▸ The problem: For this exercise, reproduce the entries below exactly, but only from the line containing "#[local] Instance session_effect_preorder" through the line containing "Lemma states_step (sts", both included.

▸ Exercise data:
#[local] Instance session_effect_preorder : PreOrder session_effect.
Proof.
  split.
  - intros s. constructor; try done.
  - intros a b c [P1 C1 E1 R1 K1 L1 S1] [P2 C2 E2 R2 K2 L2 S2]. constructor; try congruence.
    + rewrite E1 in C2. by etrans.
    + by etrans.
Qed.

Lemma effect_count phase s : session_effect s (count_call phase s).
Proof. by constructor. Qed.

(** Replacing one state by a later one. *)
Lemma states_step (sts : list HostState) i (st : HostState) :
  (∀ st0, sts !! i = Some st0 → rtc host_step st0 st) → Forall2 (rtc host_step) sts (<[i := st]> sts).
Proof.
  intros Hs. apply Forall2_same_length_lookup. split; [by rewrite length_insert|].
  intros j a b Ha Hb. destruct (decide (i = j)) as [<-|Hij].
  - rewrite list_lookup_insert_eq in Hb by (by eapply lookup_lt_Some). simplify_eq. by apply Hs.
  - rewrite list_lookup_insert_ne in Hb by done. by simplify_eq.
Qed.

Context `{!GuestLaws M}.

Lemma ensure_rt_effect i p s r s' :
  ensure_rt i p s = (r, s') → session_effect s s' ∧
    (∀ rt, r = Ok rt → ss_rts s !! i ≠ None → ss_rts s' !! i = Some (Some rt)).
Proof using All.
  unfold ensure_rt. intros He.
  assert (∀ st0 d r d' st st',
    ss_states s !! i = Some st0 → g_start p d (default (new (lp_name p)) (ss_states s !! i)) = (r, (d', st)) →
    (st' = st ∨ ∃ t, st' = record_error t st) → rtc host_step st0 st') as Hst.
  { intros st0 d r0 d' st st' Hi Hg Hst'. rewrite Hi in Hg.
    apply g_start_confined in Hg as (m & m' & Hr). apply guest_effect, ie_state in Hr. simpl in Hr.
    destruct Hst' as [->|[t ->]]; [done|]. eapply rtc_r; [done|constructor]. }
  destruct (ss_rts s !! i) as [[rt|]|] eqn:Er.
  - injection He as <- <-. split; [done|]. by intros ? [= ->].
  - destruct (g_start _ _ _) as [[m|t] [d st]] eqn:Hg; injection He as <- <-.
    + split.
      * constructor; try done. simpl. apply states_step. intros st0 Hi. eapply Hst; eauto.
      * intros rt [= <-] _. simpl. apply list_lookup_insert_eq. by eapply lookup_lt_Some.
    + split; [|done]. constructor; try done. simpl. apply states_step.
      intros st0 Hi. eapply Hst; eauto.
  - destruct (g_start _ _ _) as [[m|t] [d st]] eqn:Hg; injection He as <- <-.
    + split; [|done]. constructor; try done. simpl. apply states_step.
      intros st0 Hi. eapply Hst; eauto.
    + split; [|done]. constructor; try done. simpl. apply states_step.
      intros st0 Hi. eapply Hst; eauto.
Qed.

==

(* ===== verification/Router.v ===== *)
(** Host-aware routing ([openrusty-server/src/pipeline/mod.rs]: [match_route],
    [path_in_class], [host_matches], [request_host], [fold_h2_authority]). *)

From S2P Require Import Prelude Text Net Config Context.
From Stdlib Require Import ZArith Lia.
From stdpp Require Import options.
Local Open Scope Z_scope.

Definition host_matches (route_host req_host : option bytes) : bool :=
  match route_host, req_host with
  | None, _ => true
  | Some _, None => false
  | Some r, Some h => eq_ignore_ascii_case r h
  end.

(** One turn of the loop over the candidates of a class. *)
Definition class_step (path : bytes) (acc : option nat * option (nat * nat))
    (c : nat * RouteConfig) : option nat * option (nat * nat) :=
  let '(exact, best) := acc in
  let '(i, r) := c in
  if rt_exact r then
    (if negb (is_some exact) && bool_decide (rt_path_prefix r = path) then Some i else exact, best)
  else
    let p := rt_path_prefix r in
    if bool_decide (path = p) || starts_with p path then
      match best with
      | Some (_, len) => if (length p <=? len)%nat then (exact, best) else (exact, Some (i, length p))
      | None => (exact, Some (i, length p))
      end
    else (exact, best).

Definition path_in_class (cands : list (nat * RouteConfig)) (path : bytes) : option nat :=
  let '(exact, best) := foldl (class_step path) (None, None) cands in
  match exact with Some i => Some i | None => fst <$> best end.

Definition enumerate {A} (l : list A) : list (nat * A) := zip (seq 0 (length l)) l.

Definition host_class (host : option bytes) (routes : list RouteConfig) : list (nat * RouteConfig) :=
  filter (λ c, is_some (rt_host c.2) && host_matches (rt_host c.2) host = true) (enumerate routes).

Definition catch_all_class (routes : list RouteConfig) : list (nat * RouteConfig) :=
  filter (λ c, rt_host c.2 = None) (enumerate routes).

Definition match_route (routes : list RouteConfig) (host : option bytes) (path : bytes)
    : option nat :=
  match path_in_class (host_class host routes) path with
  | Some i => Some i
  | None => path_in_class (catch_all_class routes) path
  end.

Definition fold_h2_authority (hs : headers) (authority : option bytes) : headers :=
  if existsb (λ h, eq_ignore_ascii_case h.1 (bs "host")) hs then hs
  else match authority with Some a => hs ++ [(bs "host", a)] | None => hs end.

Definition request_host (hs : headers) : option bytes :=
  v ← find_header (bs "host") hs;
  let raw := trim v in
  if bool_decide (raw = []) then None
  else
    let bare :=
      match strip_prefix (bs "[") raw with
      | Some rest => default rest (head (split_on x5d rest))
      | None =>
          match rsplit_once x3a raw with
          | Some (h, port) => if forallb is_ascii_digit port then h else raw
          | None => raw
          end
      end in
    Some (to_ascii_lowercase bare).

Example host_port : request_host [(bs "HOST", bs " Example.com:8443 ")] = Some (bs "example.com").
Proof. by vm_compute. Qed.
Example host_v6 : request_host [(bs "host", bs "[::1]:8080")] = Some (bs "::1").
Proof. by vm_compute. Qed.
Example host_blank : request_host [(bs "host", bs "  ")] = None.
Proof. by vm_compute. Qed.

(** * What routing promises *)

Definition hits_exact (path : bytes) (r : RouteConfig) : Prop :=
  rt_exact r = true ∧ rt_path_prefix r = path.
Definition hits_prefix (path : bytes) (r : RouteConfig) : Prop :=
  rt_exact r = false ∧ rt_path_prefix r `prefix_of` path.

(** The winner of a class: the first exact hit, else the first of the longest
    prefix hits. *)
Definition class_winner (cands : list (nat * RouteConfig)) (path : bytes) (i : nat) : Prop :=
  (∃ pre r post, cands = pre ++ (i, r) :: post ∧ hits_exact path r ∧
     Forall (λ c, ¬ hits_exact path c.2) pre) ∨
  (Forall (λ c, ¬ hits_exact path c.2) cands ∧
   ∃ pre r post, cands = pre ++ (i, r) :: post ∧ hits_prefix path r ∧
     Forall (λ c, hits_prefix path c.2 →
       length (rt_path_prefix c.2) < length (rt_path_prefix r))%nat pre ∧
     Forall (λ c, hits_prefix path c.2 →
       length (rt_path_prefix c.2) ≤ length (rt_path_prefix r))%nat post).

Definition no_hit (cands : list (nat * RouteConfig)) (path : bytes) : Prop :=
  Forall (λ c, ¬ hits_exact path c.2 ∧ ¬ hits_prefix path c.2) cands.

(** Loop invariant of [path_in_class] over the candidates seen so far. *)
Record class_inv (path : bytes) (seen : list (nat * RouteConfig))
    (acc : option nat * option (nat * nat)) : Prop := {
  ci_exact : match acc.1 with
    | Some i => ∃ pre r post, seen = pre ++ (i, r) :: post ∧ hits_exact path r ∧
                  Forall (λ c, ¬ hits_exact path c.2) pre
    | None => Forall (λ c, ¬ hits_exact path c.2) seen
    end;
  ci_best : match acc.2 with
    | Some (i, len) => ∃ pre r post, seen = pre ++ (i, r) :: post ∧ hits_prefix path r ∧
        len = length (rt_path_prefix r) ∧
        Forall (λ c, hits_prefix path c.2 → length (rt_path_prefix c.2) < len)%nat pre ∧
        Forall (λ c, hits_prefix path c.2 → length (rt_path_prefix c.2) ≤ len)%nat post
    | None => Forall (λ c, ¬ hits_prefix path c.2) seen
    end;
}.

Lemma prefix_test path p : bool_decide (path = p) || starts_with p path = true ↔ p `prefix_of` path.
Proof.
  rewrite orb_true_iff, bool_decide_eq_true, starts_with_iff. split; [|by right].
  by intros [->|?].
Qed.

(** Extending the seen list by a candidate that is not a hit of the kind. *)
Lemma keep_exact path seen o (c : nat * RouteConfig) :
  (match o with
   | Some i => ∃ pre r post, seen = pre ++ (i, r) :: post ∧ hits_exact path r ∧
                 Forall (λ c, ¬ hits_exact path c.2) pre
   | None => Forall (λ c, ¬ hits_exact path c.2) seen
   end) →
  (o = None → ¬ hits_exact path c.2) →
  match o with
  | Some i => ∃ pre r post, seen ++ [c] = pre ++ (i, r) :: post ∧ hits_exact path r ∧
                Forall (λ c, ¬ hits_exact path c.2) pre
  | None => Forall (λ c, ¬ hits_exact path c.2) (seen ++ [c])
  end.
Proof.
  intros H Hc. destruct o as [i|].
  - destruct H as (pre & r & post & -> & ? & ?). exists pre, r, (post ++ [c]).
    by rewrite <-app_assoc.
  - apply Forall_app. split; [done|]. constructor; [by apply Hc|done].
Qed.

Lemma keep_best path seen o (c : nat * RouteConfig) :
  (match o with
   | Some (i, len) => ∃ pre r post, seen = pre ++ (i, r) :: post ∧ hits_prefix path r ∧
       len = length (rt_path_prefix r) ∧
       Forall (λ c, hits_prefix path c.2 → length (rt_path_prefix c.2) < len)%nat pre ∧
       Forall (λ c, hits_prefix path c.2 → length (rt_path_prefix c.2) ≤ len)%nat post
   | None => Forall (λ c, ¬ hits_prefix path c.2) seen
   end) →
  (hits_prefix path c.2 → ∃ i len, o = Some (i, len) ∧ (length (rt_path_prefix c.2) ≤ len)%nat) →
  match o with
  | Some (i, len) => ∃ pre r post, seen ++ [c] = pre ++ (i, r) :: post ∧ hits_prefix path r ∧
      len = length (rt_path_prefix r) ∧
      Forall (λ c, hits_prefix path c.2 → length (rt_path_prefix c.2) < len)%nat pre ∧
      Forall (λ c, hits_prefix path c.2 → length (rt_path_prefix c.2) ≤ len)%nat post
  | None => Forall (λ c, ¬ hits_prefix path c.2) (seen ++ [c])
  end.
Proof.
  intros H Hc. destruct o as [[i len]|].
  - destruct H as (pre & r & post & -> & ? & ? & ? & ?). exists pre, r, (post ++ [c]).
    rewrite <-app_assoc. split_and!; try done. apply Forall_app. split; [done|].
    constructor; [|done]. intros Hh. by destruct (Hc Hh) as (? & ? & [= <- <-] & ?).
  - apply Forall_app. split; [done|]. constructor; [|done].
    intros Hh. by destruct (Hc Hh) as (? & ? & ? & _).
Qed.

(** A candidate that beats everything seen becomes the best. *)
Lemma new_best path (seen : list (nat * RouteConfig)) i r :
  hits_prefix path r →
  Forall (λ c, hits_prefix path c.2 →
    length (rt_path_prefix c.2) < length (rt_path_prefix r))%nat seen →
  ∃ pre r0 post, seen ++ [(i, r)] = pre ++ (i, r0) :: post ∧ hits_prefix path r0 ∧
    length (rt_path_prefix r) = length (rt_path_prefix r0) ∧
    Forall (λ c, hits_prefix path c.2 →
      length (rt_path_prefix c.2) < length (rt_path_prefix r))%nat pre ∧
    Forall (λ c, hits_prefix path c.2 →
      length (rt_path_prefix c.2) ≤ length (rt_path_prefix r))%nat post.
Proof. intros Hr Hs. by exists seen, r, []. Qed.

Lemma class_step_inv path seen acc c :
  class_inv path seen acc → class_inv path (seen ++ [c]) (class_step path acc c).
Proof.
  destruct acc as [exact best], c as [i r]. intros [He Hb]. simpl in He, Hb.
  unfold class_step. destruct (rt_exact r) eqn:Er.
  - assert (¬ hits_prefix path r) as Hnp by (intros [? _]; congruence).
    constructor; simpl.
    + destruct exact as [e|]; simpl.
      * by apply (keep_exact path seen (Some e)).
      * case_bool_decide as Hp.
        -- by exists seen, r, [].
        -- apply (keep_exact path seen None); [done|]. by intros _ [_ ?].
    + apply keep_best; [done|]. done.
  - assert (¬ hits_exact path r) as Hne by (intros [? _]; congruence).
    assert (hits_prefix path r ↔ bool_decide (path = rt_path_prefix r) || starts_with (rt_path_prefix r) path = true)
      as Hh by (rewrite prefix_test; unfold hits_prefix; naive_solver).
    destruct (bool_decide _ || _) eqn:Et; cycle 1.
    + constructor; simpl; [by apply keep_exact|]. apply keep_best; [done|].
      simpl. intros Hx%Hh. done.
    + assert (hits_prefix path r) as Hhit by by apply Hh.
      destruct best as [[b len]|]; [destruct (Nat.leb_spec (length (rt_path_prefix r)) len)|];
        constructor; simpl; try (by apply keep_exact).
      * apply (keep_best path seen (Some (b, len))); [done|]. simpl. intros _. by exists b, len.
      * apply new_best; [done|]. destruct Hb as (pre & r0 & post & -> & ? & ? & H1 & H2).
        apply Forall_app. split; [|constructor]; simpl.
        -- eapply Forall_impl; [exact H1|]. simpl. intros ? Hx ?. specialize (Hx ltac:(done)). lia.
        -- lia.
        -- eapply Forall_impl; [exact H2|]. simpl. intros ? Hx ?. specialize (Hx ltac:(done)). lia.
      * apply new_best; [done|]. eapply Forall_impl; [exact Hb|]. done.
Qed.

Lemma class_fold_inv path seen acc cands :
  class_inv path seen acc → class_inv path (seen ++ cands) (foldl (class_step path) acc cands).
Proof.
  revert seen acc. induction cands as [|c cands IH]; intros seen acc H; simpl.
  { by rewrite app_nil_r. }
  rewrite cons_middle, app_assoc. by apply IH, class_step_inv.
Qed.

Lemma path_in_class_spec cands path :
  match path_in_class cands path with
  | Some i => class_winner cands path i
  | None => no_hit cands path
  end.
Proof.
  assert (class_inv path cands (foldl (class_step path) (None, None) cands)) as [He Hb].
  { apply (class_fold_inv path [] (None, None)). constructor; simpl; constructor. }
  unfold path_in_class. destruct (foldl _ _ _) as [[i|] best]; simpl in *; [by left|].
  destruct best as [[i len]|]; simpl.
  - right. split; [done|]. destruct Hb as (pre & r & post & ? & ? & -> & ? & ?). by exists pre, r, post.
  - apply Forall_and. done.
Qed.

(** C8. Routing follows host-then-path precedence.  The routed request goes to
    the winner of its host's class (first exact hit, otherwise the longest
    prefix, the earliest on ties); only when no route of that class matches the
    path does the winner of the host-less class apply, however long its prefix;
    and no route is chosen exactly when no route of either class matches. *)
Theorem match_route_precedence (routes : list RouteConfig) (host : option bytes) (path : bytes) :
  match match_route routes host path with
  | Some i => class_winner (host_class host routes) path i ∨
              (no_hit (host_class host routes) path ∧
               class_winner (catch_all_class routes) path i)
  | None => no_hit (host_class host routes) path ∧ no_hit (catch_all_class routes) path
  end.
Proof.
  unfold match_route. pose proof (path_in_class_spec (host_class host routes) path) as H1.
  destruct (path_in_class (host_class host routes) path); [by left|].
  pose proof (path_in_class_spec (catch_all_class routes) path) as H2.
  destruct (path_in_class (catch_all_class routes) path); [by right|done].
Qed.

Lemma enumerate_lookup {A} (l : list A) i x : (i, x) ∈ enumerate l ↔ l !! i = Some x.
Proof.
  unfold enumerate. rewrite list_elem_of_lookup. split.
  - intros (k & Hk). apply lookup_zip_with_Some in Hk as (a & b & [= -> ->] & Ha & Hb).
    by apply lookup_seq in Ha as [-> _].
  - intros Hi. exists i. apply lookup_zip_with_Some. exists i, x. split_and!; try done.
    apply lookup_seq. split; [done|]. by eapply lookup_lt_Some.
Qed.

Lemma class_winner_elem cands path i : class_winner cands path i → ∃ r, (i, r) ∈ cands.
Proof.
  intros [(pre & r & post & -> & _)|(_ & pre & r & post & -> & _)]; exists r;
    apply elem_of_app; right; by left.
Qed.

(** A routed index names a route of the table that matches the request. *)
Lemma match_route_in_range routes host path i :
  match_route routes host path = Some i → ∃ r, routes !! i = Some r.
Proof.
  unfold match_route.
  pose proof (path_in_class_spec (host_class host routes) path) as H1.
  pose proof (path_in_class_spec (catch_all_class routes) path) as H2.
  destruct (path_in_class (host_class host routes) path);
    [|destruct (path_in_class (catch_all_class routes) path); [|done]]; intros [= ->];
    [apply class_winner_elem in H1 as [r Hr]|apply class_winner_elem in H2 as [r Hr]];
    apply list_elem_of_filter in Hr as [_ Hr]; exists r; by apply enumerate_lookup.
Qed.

▸ Worked solution:
#[local] Instance session_effect_preorder : PreOrder session_effect.
Proof.
  split.
  - intros s. constructor; try done.
  - intros a b c [P1 C1 E1 R1 K1 L1 S1] [P2 C2 E2 R2 K2 L2 S2]. constructor; try congruence.
    + rewrite E1 in C2. by etrans.
    + by etrans.
Qed.

Lemma effect_count phase s : session_effect s (count_call phase s).
Proof. by constructor. Qed.

(** Replacing one state by a later one. *)
Lemma states_step (sts : list HostState) i (st : HostState) :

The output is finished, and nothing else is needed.